As we do at this time of year, Sudbury.com (and every other city media outlet) is all about potholes. The city is all about potholes. Potholes invariably are mentioned in comments on our website and letters to the editor.
From what we’re hearing from mechanics (look for a story on that in the coming days), this has been one of the worst pothole seasons on record, based on anecdotal reports of the number of vehicles suffering damage.
As they are every spring, potholes are all anyone is talking about. And well it is. Complaining about our roads is a Sudbury pastime. I would argue it is a pastime for the citizens of most Canadian cities of any size.
On that note, CAA kicked off its annual Worst Roads campaign this week. The fact that we have such a campaign and that it has been running every year since 2003 is a pretty clear indication bad roads are a common problem across Ontario.
This year, the campaign included survey information showing a full 70 per cent of respondents were unhappy with the state of their local roads. And 60 per cent felt roads weren’t being repaired in a timely manner.
Greater Sudbury roads consistently make the final list of the worst roads, often with one or two among the top 10, along with other amalgamated cities, like Toronto.
There are many things that make Sudbury unique, but bad roads aren’t one of them. I can hear you saying, “But nobody’s roads are as bad as ours.” Maybe, maybe not. I’ve been to enough northern cities, though, to know we’re not special when it comes to our roads.

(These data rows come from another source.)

(** * doclistbuilder: options ladder, scoped assembler and LaTeX document parts

    A shallow embedding of [opsladder.py], [assemblable.py] and [llatex.py].

    Python objects that are shared and mutated live in an explicit [state]:
    the class-level [_defaults] dictionaries, the [AssembleList] objects and
    the scope objects.  Methods are computations in a state-and-exception
    monad [M]; a raised exception keeps the mutations made before it. *)

From Stdlib Require Import Ascii String ZArith Bool.
From stdpp Require Import base strings gmap fin_maps list pretty.

Open Scope Z_scope.

(* ================================================================== *)
(** * Part I: the model                                                 *)
(* ================================================================== *)

(** ** Strings *)

(** The line feed written [\n] in the Python sources. *)
Definition NL : string := String "010"%char EmptyString.

(** [sep.join(items)] *)
Definition str_join (sep : string) (items : list string) : string :=
  String.concat sep items.

(** ** Values stored in option dictionaries *)

(** Object identities: positions in the heaps of [state]. *)
Abbreviation iid := nat (only parsing).  (* scope objects *)
Abbreviation lid := nat (only parsing).  (* AssembleList objects *)

(** The two list classes of the library. *)
Inductive list_type := AssembleList | LatexList.

(** A pipeline stage, [Callable[[list[str]], list[str]]]: a caller's pure
    function, or one of the bound methods [self.p_join], [self.p_wrap] of
    the scope object [self].  A function of the caller is taken by the items
    it returns for the items it is given, and what it returns counts as a
    new list: a callable that hands back the very list object it was given,
    changes that list, raises or reads other objects is not covered.  The
    properties below that run such functions speak of the items of a
    result, not of which object it is. *)
Inductive stage :=
  | SFun (f : list string -> list string)
  | p_join (self : iid)
  | p_wrap (self : iid).

Inductive value :=
  | VNone
  | VStr (s : string)
  | VInt (n : Z)
  | VType (t : list_type)
  | VList (l : list string)
  | VPipeline (fs : list stage).

Abbreviation dict := (gmap string value).

(** Python truth value, as tested by [if x] and by the [with] protocol. *)
Definition truthy (v : value) : bool :=
  match v with
  | VNone => false
  | VStr s => negb (String.eqb s "")
  | VInt n => negb (n =? 0)
  | VType _ => true
  | VList l => negb (bool_decide (l = []))
  | VPipeline fs => match fs with [] => false | _ => true end
  end.

(** [d | kw] and [d.update(kw)]: the right operand wins. *)
Definition dict_merge {V} (d kw : gmap string V) : gmap string V := kw ∪ d.

(** ** Exceptions *)

(** The [ValueError]s of the library, one constructor per [raise] site:
    - [CommandNameEmpty]: "Command name cannot be empty"
    - [CommandNameInvalid name]: "Invalid command name: ..."
    - [NargsOutOfRange n]: "nargs must be between 0 and 9, got n"
    - [EnvironmentNameEmpty]: "Environment name cannot be empty"
    - [EnvironmentNameInvalid name]: "Invalid environment name: ..."
    - [NotClosed]: "Assemblable context manager has not been closed." *)
Inductive value_error :=
  | CommandNameEmpty
  | CommandNameInvalid (name : string)
  | NargsOutOfRange (nargs : Z)
  | EnvironmentNameEmpty
  | EnvironmentNameInvalid (name : string)
  | NotClosed.

(** [TypeError] also stands for every failure Python reports when a setting
    holds a value outside its declared type (a missing keyword-only argument,
    a call of something that is not a class, a [join] on a non-string, a
    dangling object); the model does not follow such runs any further. *)
Inductive exn :=
  | ValueError (e : value_error)
  | KeyError (key : string)
  | AttributeError (attr : string)
  | TypeError.

Definition is_ValueError (e : exn) : bool :=
  match e with ValueError _ => true | _ => false end.

(* ------------------------------------------------------------------ *)
(** ** opsladder.py                                                     *)
(* ------------------------------------------------------------------ *)

(** [options_filter(x, s)]: the two dict comprehensions, with the key set of
    [s.__annotations__] as [schema]. *)
Definition options_filter {V} (x : gmap string V) (schema : gset string)
  : gmap string V * gmap string V :=
  (filter (λ kv, kv.1 ∈ schema) x, filter (λ kv, kv.1 ∉ schema) x).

Actually, let me clarify that. Bad roads don’t make us unique, but perhaps the number of bad roads do. See, we do have a problem that other northern cities don’t have — we have far, far more roads than anyone else.
As I never tire of saying, there’s enough lane kilometres of road in the Nickel City that, stretched out, you could drive from St. John’s to Sault Ste. Marie. Sudbury’s road very well could be the worst in the North. That’s a lot of road to maintain.
Certainly, our taxpayer-to-lane-kilometre ratio is much lower than most other cities. We’re too darn big and too darn small at the same time. What’s an amalgamated city to do? (That’s not a rhetorical question. Greater Sudbury has more expenses than our tax base can support. Taxes can only be raised so high. We’re in a real quandary here.)
At Northern Life / Sudbury.com, we don’t have a solution to the roads issue, except maybe reverting to gravel. At least then we could grade them relatively flat for a fraction of the cost. Since gravel isn’t a viable option, we went in another direction.
We partnered with Fuel Media in Sudbury to create an online app that makes it easier to report potholes to the city. And because we’re so creative, we gave it the on-the-nose moniker of the Pothole Reporter. You can find it online at Pothole.Sudbury.com.
We figured rather than just complaining about the holes, why not help the city out by telling them exactly where they are? The more eyes watching, the better. It’s the ‘loose lips sink ships’ adage from the Second World War turned on its head. How about ‘loose lips fill pits’? Or something better.
You can find a story and a video on how to use the app on Sudbury.com, but honestly it’s very easy to use. You simply fill in some boxes. There’s nothing to download. The app even includes a map showing where pothole reports are clustered.
Rather than simply complaining, complain constructively. Complain with the Pothole Reporter. At least then, you know someone will be listening, because legally, they have to.
Mark Gentili is the editor of Sudbury.com and Northern Life.